Smith is the first Black woman to run her neighborhood organization. She said that has helped to shift the group’s focus to build trust by including people like renters or those who rely on public transit, who may not have been traditionally considered by some neighborhood associations.
“It wasn't something that was urgent for people,” Smith said. “And last year, we felt the urgency of building community, of knowing your neighbors. It's important that I know who lives next door to me, when I'm at a time where I feel unsafe and unsure.”
Right now, the neighborhood around the Third Precinct sounds like a construction zone. The big box stores have resumed business, but many buildings housing smaller and immigrant businesses are still empty lots.
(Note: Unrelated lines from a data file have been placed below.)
(** X7. A version 2 record that needs a secret the caller did not give
    has no defined result: with the password tag (2) and a NULL password the
    loader takes strlen(NULL); with the key tag (1) and a NULL decryption
    key it asks the type of a NULL key. *)
Theorem load_private_key_v2_missing_secret
  (data : string) (w : world) (rounds : Z) :
  let input := t_strsplit_tab data in
  first_char_is (field input 0) "2" = true ->
  OBJ_txt2nid (field input 1) <> NID_undef ->
  str_to_uint (field input 6) = Some rounds ->
  (List.length input = 9%nat -> str_to_int (field input 2) = Some 2 ->
   forall dec_key,
     fst (dcrypt_openssl_load_private_key_dovecot data None dec_key w) = Abort)
  /\ (List.length input = 11%nat -> str_to_int (field input 2) = Some 1 ->
      forall password,
        fst (dcrypt_openssl_load_private_key_dovecot data password None w) = Abort).
Proof.
  intros input H2 Hnid Hr.
  apply Z.eqb_neq in Hnid.
  split; intros Hlen He arg;
    unfold dcrypt_openssl_load_private_key_dovecot; fold input; rewrite Hlen;
    cbn [Nat.ltb Nat.leb];
    rewrite (input_at_of_field input 0) by lia; rewrite bind_deref_some;
    rewrite (first_char_is_2_not_1 _ H2), H2;
    unfold dcrypt_openssl_load_private_key_dovecot_v2;
    rewrite (input_at_of_field input 2) by lia; rewrite bind_deref_some, He;
    cbn -[deref lift bind fail ret input_at OBJ_txt2nid];
    rewrite (input_at_of_field input 1) by lia; rewrite bind_deref_some, Hnid;
    unfold bind at 1; unfold bind at 1;
    rewrite (input_at_of_field input 6) by lia; cbn [deref ret]; rewrite Hr.
  - unfold bind at 1. rewrite (input_at_of_field input 4) by lia. reflexivity.
  - reflexivity.
Qed.
(** Modelled from the spec: [this.sharedSecret(peer)] is the
    Diffie-Hellman combination of this secret with the peer's point. *)
Definition sharedSecret (this : t) (peer : PublicKey.t) : bytes :=
  getSharedSecret (secret this) (PublicKey.point peer).
End Methods.
End PrivateKey.

Module PublicKeyBundle.
(** Modelled from the spec: [PublicKeyBundle] ([./PublicKeyBundle]) is not
    among the sources; it is the identity public key with the advertised
    pre-key.  Both fields are optional on the wire, which is why
    [sharedSecret] tests them. *)
Record t : Type := mk {
  identityKey : option PublicKey.t;
  preKey : option PublicKey.t
}.

(** Modelled from the spec: the constructor
    [new PublicKeyBundle(identityKey, preKey)] of the absent class. *)
Definition new (identityKey preKey : PublicKey.t) : t :=
  {| identityKey := Some identityKey; preKey := Some preKey |}.
End PublicKeyBundle.

Module Ciphertext.
(** Modelled from the spec: [Ciphertext] ([./Ciphertext]) is not among the
    sources; it is a tagged union with one recognised variant, an AEAD
    payload with its salt and nonce. *)
Record Aes256gcmHkdfsha256 : Type := mkAes {
  hkdfSalt : bytes;
  gcmNonce : bytes;
  payload : bytes
}.

Record t : Type := mk { aes256GcmHkdfSha256 : option Aes256gcmHkdfsha256 }.

(** Modelled from the spec: the constructor [new Ciphertext(obj)] of the
    absent class; it takes over the parsed variant.  What it may refuse is
    left to [decrypt]. *)
Definition new (obj : t) : t :=
  {| aes256GcmHkdfSha256 := aes256GcmHkdfSha256 obj |}.
End Ciphertext.

Module EncryptedPrivateKeyBundle.
(** The persisted envelope ([proto.EncryptedPrivateKeyBundle]). *)
Record t : Type := mk {
  walletPreKey : option bytes;
  ciphertext : option Ciphertext.t
}.
End EncryptedPrivateKeyBundle.

(** ** [class PrivateKeyBundle] *)

Module PrivateKeyBundle.
(** The fields.  The declared type of [identityKey] is [PrivateKey], but
    [sharedSecret] and [encode] test it for [undefined], so the field is
    optional here.  [preKeys] is the array, most recent key first. *)
Record t : Type := mk {
  identityKey : option PrivateKey.t;
  preKeys : list PrivateKey.t
}.

(** [constructor(identityKey, preKeys?)]: [this.preKeys = preKeys || []]. *)
Definition new (identityKey : option PrivateKey.t)
               (preKeys : option (list PrivateKey.t)) : t :=
  {| identityKey := identityKey;
     preKeys := match preKeys with Some keys => keys | None => [] end |}.

(** [this.preKeys.unshift(preKey)] *)
Definition unshift (preKey : PrivateKey.t) (this : t) : t :=
  {| identityKey := identityKey this; preKeys := preKey :: preKeys this |}.

(** What [./encryption] and [proto/messaging] provide: the AEAD, which
    draws its salt and nonce from the world and may reject, and the
    protobuf writers and readers of the two messages. *)
Class Storage {P : Platform} : Type := {
  encrypt : bytes -> bytes -> M World Ciphertext.t;
  decrypt : Ciphertext.t -> bytes -> M World bytes;
  encodePrivateKeyBundle : t -> bytes;
  decodePrivateKeyBundle : bytes -> Result t;
  encodeEncryptedPrivateKeyBundle : EncryptedPrivateKeyBundle.t -> bytes;
  decodeEncryptedPrivateKeyBundle : bytes -> Result EncryptedPrivateKeyBundle.t
}.

Section Methods.
Context {P : Platform}.

(** [getCurrentPreKey()]: [this.preKeys[0]], [undefined] on an empty
    array. *)
Definition getCurrentPreKey (this : t) : option PrivateKey.t :=
  nth_error (preKeys this) 0.

(** [findPreKey(which)] *)
Definition findPreKey (this : t) (which : PublicKey.t) : Result PrivateKey.t :=
  match find (fun key => PrivateKey.matches key which) (preKeys this) with
  | Some preKey => Ok preKey
  | None => Err PreKeyNotFound
  end.

(** [addPreKey()]: runs on [this] and the world.  [signKey] writes the
    signature into [preKey.publicKey], the very object that [preKey]
    holds, so the key that is unshifted carries it. *)
Definition addPreKey : M (t * World) unit :=
  preKey <- inWorld PrivateKey.generate ;;
  this <- getThis ;;
  identityKey <- lift (deref (identityKey this)) ;;
  signed <- inWorld (PrivateKey.signKey identityKey (PrivateKey.publicKey preKey)) ;;
  modifyThis (unshift (PrivateKey.withPublicKey preKey signed)).

(** [static generate(wallet?)].  [signWithWallet] is called without
    [await]: a rejection of the wallet does not reach [generate], and the
    attestation is written into the identity key's public key only if the
    wallet gave it (the model shows the key once the wallet has answered;
    when that happens relative to [addPreKey] is a matter of scheduling). *)
Definition generate (wallet : option Signer) : M World t :=
  identityKey <- PrivateKey.generate ;;
  identityKey <-
    match wallet with
    | Some wallet =>
        attested <- floating (PublicKey.signWithWallet
                                (PrivateKey.publicKey identityKey) wallet) ;;
        ret match attested with
            | Some pub => PrivateKey.withPublicKey identityKey pub
            | None => identityKey
            end
    | None => ret identityKey
    end ;;
  let bundle := new (Some identityKey) None in
  done <- call bundle addPreKey ;;
  ret (snd done).

(** [getPublicKeyBundle()]: both arguments read [.publicKey], which
    raises on [undefined]. *)
Definition getPublicKeyBundle (this : t) : Result PublicKeyBundle.t :=
  let? identityKey := deref (identityKey this) in
  let? preKey := deref (getCurrentPreKey this) in
  Ok (PublicKeyBundle.new (PrivateKey.publicKey identityKey)
                          (PrivateKey.publicKey preKey)).

(** The three writes that fill [secret] in [sharedSecret]. *)
Definition concat3 (dh1 dh2 dh3 : bytes) : Result bytes :=
  let secret := Uint8Array_new (length dh1 + length dh2 + length dh3) in
  let? secret := Uint8Array_set secret dh1 0 in
  let? secret := Uint8Array_set secret dh2 (length dh1) in
  let? secret := Uint8Array_set secret dh3 (length dh1 + length dh2) in
  Ok secret.

(** [sharedSecret(peer, recipientPreKey?)].  In the sender branch
    [preKey] may be [undefined]; the call [preKey.sharedSecret] then
    raises. *)
Definition sharedSecret (this : t) (peer : PublicKeyBundle.t)
           (recipientPreKey : option PublicKey.t) : Result bytes :=
  match PublicKeyBundle.identityKey peer, PublicKeyBundle.preKey peer with
  | Some peerIdentityKey, Some peerPreKey =>
      if negb (PublicKey.verifyKey peerIdentityKey peerPreKey)
      then Err PreKeySignatureInvalid
      else
        match identityKey this with
        | None => Err MissingIdentityKey
        | Some identityKey =>
            let? dhs :=
              match recipientPreKey with
              | Some recipientPreKey =>
                  let? preKey := findPreKey this recipientPreKey in
                  let dh1 := PrivateKey.sharedSecret preKey peerIdentityKey in
                  let dh2 := PrivateKey.sharedSecret identityKey peerPreKey in
                  Ok (dh1, dh2, preKey)
              | None =>
                  let preKey := getCurrentPreKey this in
                  let dh1 := PrivateKey.sharedSecret identityKey peerPreKey in
                  let? preKey := deref preKey in
                  let dh2 := PrivateKey.sharedSecret preKey peerIdentityKey in
                  Ok (dh1, dh2, preKey)
              end in
            let '(dh1, dh2, preKey) := dhs in
            let dh3 := PrivateKey.sharedSecret preKey peerPreKey in
            concat3 dh1 dh2 dh3
        end
  | _, _ => Err InvalidPeerBundle
  end.

Context {St : Storage}.

(** [encode(wallet)] *)
Definition encode (this : t) (wallet : Signer) : M World bytes :=
  if length (preKeys this) =? 0
  then throw MissingPreKeys
  else
    match identityKey this with
    | None => throw MissingIdentityKey
    | Some identityKey =>
        let bytes := encodePrivateKeyBundle
                       {| identityKey := Some identityKey;
                          preKeys := preKeys this |} in
        wPreKey <- getRandomValues 32 ;;
        sig <- signMessage wallet wPreKey ;;
        let secret := hexToBytes sig in
        ciphertext <- encrypt bytes secret ;;
        ret (encodeEncryptedPrivateKeyBundle
               {| EncryptedPrivateKeyBundle.walletPreKey := Some wPreKey;
                  EncryptedPrivateKeyBundle.ciphertext := Some ciphertext |})
    end.

(** [encrypted.ciphertext?.aes256GcmHkdfSha256] *)
Definition aeadOf (ciphertext : option Ciphertext.t)
  : option Ciphertext.Aes256gcmHkdfsha256 :=
  match ciphertext with
  | Some c => Ciphertext.aes256GcmHkdfSha256 c
  | None => None
  end.

(** [static decode(wallet, bytes)] *)
Definition decode (wallet : Signer) (bytes : bytes) : M World t :=
  encrypted <- lift (decodeEncryptedPrivateKeyBundle bytes) ;;
  match EncryptedPrivateKeyBundle.walletPreKey encrypted with
  | None => throw MissingWalletPreKey
  | Some walletPreKey =>
      sig <- signMessage wallet walletPreKey ;;
      let secret := hexToBytes sig in
      match EncryptedPrivateKeyBundle.ciphertext encrypted,
            aeadOf (EncryptedPrivateKeyBundle.ciphertext encrypted) with
      | Some c, Some _ =>
          let ciphertext := Ciphertext.new c in
          decrypted <- decrypt ciphertext secret ;;
          bundle <- lift (decodePrivateKeyBundle decrypted) ;;
          match identityKey bundle with
          | None => throw MissingIdentityKey
          | Some identityKey =>
              if length (preKeys bundle) =? 0
              then throw MissingPreKeys
              else ret (new (Some (PrivateKey.new identityKey))
                            (Some (map PrivateKey.new (preKeys bundle))))
          end
      | _, _ => throw MissingCiphertext
      end
  end.
End Methods.
End PrivateKeyBundle.

(** ** [class TestKeyCodec] ([test/ContentTypeTestKey.ts])

    A content codec that carries a [PublicKey]. *)

Module ContentTypeId.
(** Modelled from the spec: [ContentTypeId] is imported from ['../src'] and
    is not among the sources; it is the identifier the test file builds
    from its four fields. *)
Record t : Type := mk {
  authorityId : string;
  typeId : string;
  versionMajor : nat;
  versionMinor : nat
}.
End ContentTypeId.

Module EncodedContent.
(** Modelled from the spec: [EncodedContent] is imported from ['../src'] and
    is not among the sources; [encode] fills its three fields.
    [parameters] is a string-keyed object, here an association list. *)
Record t : Type := mk {
  type : ContentTypeId.t;
  parameters : list (string * string);
  content : bytes
}.
End EncodedContent.

(** [export const ContentTypeTestKey] *)
Definition ContentTypeTestKey : ContentTypeId.t :=
  {| ContentTypeId.authorityId := "xmtp.test";
     ContentTypeId.typeId := "public-key";
     ContentTypeId.versionMajor := 1;
     ContentTypeId.versionMinor := 0 |}.

Module TestKeyCodec.
(** What [@xmtp/proto] provides: the protobuf writer and reader of
    [PublicKey]. *)
Class Wire : Type := {
  encodePublicKey : PublicKey.t -> bytes;
  decodePublicKey : bytes -> Result PublicKey.t
}.

Section Methods.
Context {W : Wire}.

(** [get contentType()] *)
Definition contentType : ContentTypeId.t := ContentTypeTestKey.

(** [encode(key)] *)
Definition encode (key : PublicKey.t) : EncodedContent.t :=
  {| EncodedContent.type := ContentTypeTestKey;
     EncodedContent.parameters := [];
     EncodedContent.content := encodePublicKey key |}.

(** [decode(content)]: the reader may throw; the content's [type] and
    [parameters] are not looked at. *)
Definition decode (content : EncodedContent.t) : Result PublicKey.t :=
  let? parsed := decodePublicKey (EncodedContent.content content) in
  Ok (PublicKey.new parsed).
End Methods.
End TestKeyCodec.
Lemma create_chain_from_dump_rebuilt_witness :
  exists genesis,
    BlockChain_init ex_import_time 3
    = Some (Return tt, mkBlockChain [] [genesis]) /\
    mkBlockChain []
      (ex_genesis :: rebuild_all ex_import_time 0 ex_dump_unsealed)
    = mkBlockChain [] (genesis :: rebuild_all ex_import_time 0 ex_dump_unsealed) /\
    List.length
      (chain (mkBlockChain []
                (ex_genesis :: rebuild_all ex_import_time 0 ex_dump_unsealed)))
    = S (List.length ex_dump_unsealed) /\
    match rebuild_all ex_import_time 0 ex_dump_unsealed, ex_dump_unsealed with
    | first :: later, _ :: claimed =>
        forallb sealed later = true /\
        linked_from (compute_hash first) later = true /\
        map de_hashcode claimed = map compute_hash later
    | _, _ => True
    end.
Proof.
  apply (create_chain_from_dump_rebuilt ex_import_time 3 ex_dump_unsealed
           (mkBlockChain []
              (ex_genesis :: rebuild_all ex_import_time 0 ex_dump_unsealed))).
  vm_compute. reflexivity.
Defined.

(** The dump of the ledger [ex_mined], whose blocks were sealed at the
    nonces 2 and 1, is refused as tampered; a dump of one element gives a
    ledger of two blocks of index 0. *)
Example create_chain_from_dump_run :
  create_chain_from_dump ex_import_time 3 ex_dump_mined = Some Tampered /\
  option_map
    (fun r => match r with Rebuilt bc => map index (chain bc) | _ => [] end)
    (create_chain_from_dump ex_import_time 3
       [mkDumpEntry [] "0" ex_import_time ex_genesis_hash])
  = Some [0; 0].
Proof. vm_compute. split; reflexivity. Qed.

(** ** Mining on request *)

Lemma consensus_loop_behind (responses rest : list response) :
  forall (longest_chain : option (list json)) (max_len : Z),
    Forall (fun r => resp_length r <= max_len) responses ->
    consensus_loop (responses ++ rest) longest_chain max_len
    = consensus_loop rest longest_chain max_len.
Proof.
  induction responses as [|r responses IH]; intros longest_chain max_len H;
    [reflexivity|].
  inversion H as [|r' l' Hr Hrest]; subst.
  cbn [app consensus_loop].
  replace (max_len <? resp_length r) with false
    by (symmetry; apply Z.ltb_ge; exact Hr).
  now apply IH.
Qed.

(** No peer reports more blocks than the local chain has: [consensus]
    answers [False]. *)
Lemma consensus_behind (bc : BlockChain) (responses : list response) :
  Forall (fun r => resp_length r <= Z.of_nat (List.length (chain bc))) responses ->
  consensus (GBlockChain bc) responses = (Return false, GBlockChain bc).
Proof.
  intro H. cbn [consensus].
  rewrite <- (app_nil_r responses), (consensus_loop_behind _ _ _ _ H).
  reflexivity.
Qed.

(** The first peer that reports more blocks sends a non-empty chain:
    [consensus] raises. *)
Lemma consensus_ahead (bc : BlockChain) (before after : list response)
    (r : response) :
  Forall (fun r => resp_length r <= Z.of_nat (List.length (chain bc))) before ->
  Z.of_nat (List.length (chain bc)) < resp_length r ->
  resp_chain r <> [] ->
  consensus (GBlockChain bc) (before ++ r :: after)
  = (Raise AttributeError, GBlockChain bc).
Proof.
  intros Hb Hlen Hne. cbn [consensus].
  rewrite (consensus_loop_behind _ _ _ _ Hb). cbn [consensus_loop].
  apply Z.ltb_lt in Hlen. rewrite Hlen, chain_is_valid_json.
  now destruct (resp_chain r).
Qed.

(** What the handler does once [mine] has sealed a block with a non-zero
    index, by what [consensus] answers on the ledger with that block. *)
Lemma mine_unconfirmed_data_mined (import_time : json) (fuel : nat)
    (bc : BlockChain) (peers : list peer) (new_block : Block) :
  mine import_time fuel bc
  = Some (Return (MinedIndex (index new_block)),
          mkBlockChain [] (chain bc ++ [new_block])) ->
  index new_block <> 0 ->
  (consensus (GBlockChain (mkBlockChain [] (chain bc ++ [new_block])))
     (map peer_answer peers)
   = (Return false, GBlockChain (mkBlockChain [] (chain bc ++ [new_block]))) ->
   mine_unconfirmed_data import_time fuel (GBlockChain bc) peers
   = Some (Return (Body ("Block #" ++ str_of_int (index new_block)
                         ++ " is mined")%string),
           GBlockChain (mkBlockChain [] (chain bc ++ [new_block])),
           announce_new_block (map peer_address peers) new_block)) /\
  (consensus (GBlockChain (mkBlockChain [] (chain bc ++ [new_block])))
     (map peer_answer peers)
   = (Raise AttributeError,
      GBlockChain (mkBlockChain [] (chain bc ++ [new_block]))) ->
   mine_unconfirmed_data import_time fuel (GBlockChain bc) peers
   = Some (Raise AttributeError,
           GBlockChain (mkBlockChain [] (chain bc ++ [new_block])), [])).
Proof.
  intros Hm Hi. apply Z.eqb_neq in Hi.
  split; intro Hc; unfold mine_unconfirmed_data; rewrite Hm, Hi, Hc.
  - rewrite Nat.eqb_refl. unfold last_block. cbn [chain].
    now rewrite rev_app_distr.
  - reflexivity.
Qed.

(** With records pending and a nonce [k] that solves the candidate's
    puzzle, when no peer reports more blocks than the chain has with the
    new block, the handler answers ["Block #n is mined"] with [n] the new
    block's index and posts the new block to every peer, in order; the
    ledger holds the new block and nothing is pending. *)
Theorem mine_unconfirmed_data_announces :
  forall (import_time : json) (bc : BlockChain) (last : Block) (h : string)
         (k : nat) (peers : list peer),
    unconfirmed_data bc <> [] ->
    last_block bc = Return last ->
    hashcode last = Some h ->
    index last + 1 <> 0 ->
    solves difficulty
      (Block_init import_time (index last + 1) (unconfirmed_data bc) h
         None None None) (Z.of_nat k) ->
    Forall (fun p => resp_length (peer_answer p)
                     <= Z.of_nat (S (List.length (chain bc)))) peers ->
    exists new_block,
      sealed new_block = true /\
      content new_block = unconfirmed_data bc /\
      forall fuel, (k < fuel)%nat ->
        mine_unconfirmed_data import_time fuel (GBlockChain bc) peers
        = Some (Return (Body ("Block #" ++ str_of_int (index last + 1)
                              ++ " is mined")%string),
                GBlockChain (mkBlockChain [] (chain bc ++ [new_block])),
                announce_new_block (map peer_address peers) new_block).
Proof.
  intros import_time bc last h k peers Hp Hlast Hh Hi Hk Hpeers.
  destruct (proof_of_work_terminates k _ difficulty
              (Block_init_consistent _ _ _ _ _ _ _) Hk) as (nb & Hpow).
  exists nb.
  destruct (mine_sealed_candidate _ _ _ _ _ _ Hp Hlast Hh Hpow)
    as (_ & Hidx & Hc & _ & Hs).
  split; [assumption|]. split; [assumption|].
  intros fuel Hfuel.
  assert (Hpow' := proof_of_work_more_fuel _ fuel _ _ _ Hpow Hfuel).
  destruct (mine_sealed_candidate _ _ _ _ _ _ Hp Hlast Hh Hpow') as (Hm & _).
  rewrite <- Hidx in Hm, Hi |- *.
  apply (mine_unconfirmed_data_mined import_time fuel bc peers nb Hm Hi).
  apply consensus_behind. apply Forall_map. cbn [chain].
  rewrite length_app. cbn [List.length].
  replace (List.length (chain bc) + 1)%nat with (S (List.length (chain bc)))
    by lia.
  exact Hpeers.
Qed.

Lemma mine_unconfirmed_data_announces_witness :
  exists new_block,
    sealed new_block = true /\
    content new_block = unconfirmed_data ex_pending /\
    forall fuel, (1 < fuel)%nat ->
      mine_unconfirmed_data ex_import_time fuel (GBlockChain ex_pending)
        [ex_peer_behind]
      = Some (Return (Body ("Block #" ++ str_of_int (index ex_genesis + 1)
                            ++ " is mined")%string),
              GBlockChain (mkBlockChain [] (chain ex_pending ++ [new_block])),
              announce_new_block (map peer_address [ex_peer_behind]) new_block).
Proof.
  apply (mine_unconfirmed_data_announces ex_import_time ex_pending ex_genesis
           ex_genesis_hash 1 [ex_peer_behind]).
  - discriminate.
  - reflexivity.
  - reflexivity.
  - discriminate.
  - vm_compute. reflexivity.
  - repeat constructor. discriminate.
Defined.

(** With records pending and a solving nonce [k], when the first peer that
    reports more blocks than the chain has with the new block sends a
    non-empty chain, the handler raises [AttributeError]: the new block
    stays in the ledger, the pending buffer is empty, and the block is
    posted to no peer. *)
Theorem mine_unconfirmed_data_peer_ahead :
  forall (import_time : json) (bc : BlockChain) (last : Block) (h : string)
         (k : nat) (before after : list peer) (p : peer),
    unconfirmed_data bc <> [] ->
    last_block bc = Return last ->
    hashcode last = Some h ->
    index last + 1 <> 0 ->
    solves difficulty
      (Block_init import_time (index last + 1) (unconfirmed_data bc) h
         None None None) (Z.of_nat k) ->
    Forall (fun p => resp_length (peer_answer p)
                     <= Z.of_nat (S (List.length (chain bc)))) before ->
    Z.of_nat (S (List.length (chain bc))) < resp_length (peer_answer p) ->
    resp_chain (peer_answer p) <> [] ->
    exists new_block,
      sealed new_block = true /\
      content new_block = unconfirmed_data bc /\
      forall fuel, (k < fuel)%nat ->
        mine_unconfirmed_data import_time fuel (GBlockChain bc)
          (before ++ p :: after)
        = Some (Raise AttributeError,
                GBlockChain (mkBlockChain [] (chain bc ++ [new_block])), []).
Proof.
  intros import_time bc last h k before after p Hp Hlast Hh Hi Hk Hb Hlen Hne.
  destruct (proof_of_work_terminates k _ difficulty
              (Block_init_consistent _ _ _ _ _ _ _) Hk) as (nb & Hpow).
  exists nb.
  destruct (mine_sealed_candidate _ _ _ _ _ _ Hp Hlast Hh Hpow)
    as (_ & Hidx & Hc & _ & Hs).
  split; [assumption|]. split; [assumption|].
  intros fuel Hfuel.
  assert (Hpow' := proof_of_work_more_fuel _ fuel _ _ _ Hpow Hfuel).
  destruct (mine_sealed_candidate _ _ _ _ _ _ Hp Hlast Hh Hpow') as (Hm & _).
  rewrite <- Hidx in Hm, Hi.
  apply (mine_unconfirmed_data_mined import_time fuel bc _ nb Hm Hi).
  assert (Hl : List.length (chain (mkBlockChain [] (chain bc ++ [nb])))
               = S (List.length (chain bc)))
    by (cbn [chain]; rewrite length_app; cbn [List.length]; lia).
  rewrite map_app. cbn [map].
  apply consensus_ahead; rewrite ?Hl; try assumption.
  now apply Forall_map.
Qed.

Lemma mine_unconfirmed_data_peer_ahead_witness :
  exists new_block,
    sealed new_block = true /\
    content new_block = unconfirmed_data ex_pending /\
    forall fuel, (1 < fuel)%nat ->
      mine_unconfirmed_data ex_import_time fuel (GBlockChain ex_pending)
        ([ex_peer_behind] ++ ex_peer_ahead :: [])
      = Some (Raise AttributeError,
              GBlockChain (mkBlockChain [] (chain ex_pending ++ [new_block])),
              []).
Proof.
  apply (mine_unconfirmed_data_peer_ahead ex_import_time ex_pending ex_genesis
           ex_genesis_hash 1 [ex_peer_behind] [] ex_peer_ahead).
  - discriminate.
  - reflexivity.
  - reflexivity.
  - discriminate.
  - vm_compute. reflexivity.
  - repeat constructor. discriminate.
  - reflexivity.
  - discriminate.
Defined.

(** The run: the two records are mined on request with a peer that is
    behind; the block is posted to it, as the body below. *)
Example mine_unconfirmed_data_run :
  mine_unconfirmed_data ex_import_time 2 (GBlockChain ex_pending) [ex_peer_behind]
  = Some (Return (Body "Block #1 is mined"), GBlockChain ex_mined,
          [("http://10.0.0.2:8000/add_block",
            json_dumps (Block_dict ex_block1))]).
Proof. vm_compute. reflexivity. Qed.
Even before Floyd’s killing, Moon Palace Books’ Jamie Schwesnedl said many in the neighborhood had a fraught relationship with the precinct, whom they saw mostly as unhelpful outsiders. He remembers his wife getting verbally abused by officers who were drinking in the bookstore’s parking lot after their shift just weeks before Floyd was killed.
Even after all that’s happened in the last year, Schwesnedl said he believes most neighbors are dedicated to changing what public safety looks like in the city. The plywood covering the second floor of his bookstore is covered by a mural with the slogan, “abolish the police.”
Schwesnedl plans to take down the plywood when the bookstore reopens in a couple months, but he’ll probably replace it with a smaller sign in the window.
“We're a little more comfortable just saying what we think,” Schwesnedl said. “Also, I think most people in the neighborhood are a little more ready to see some serious change.”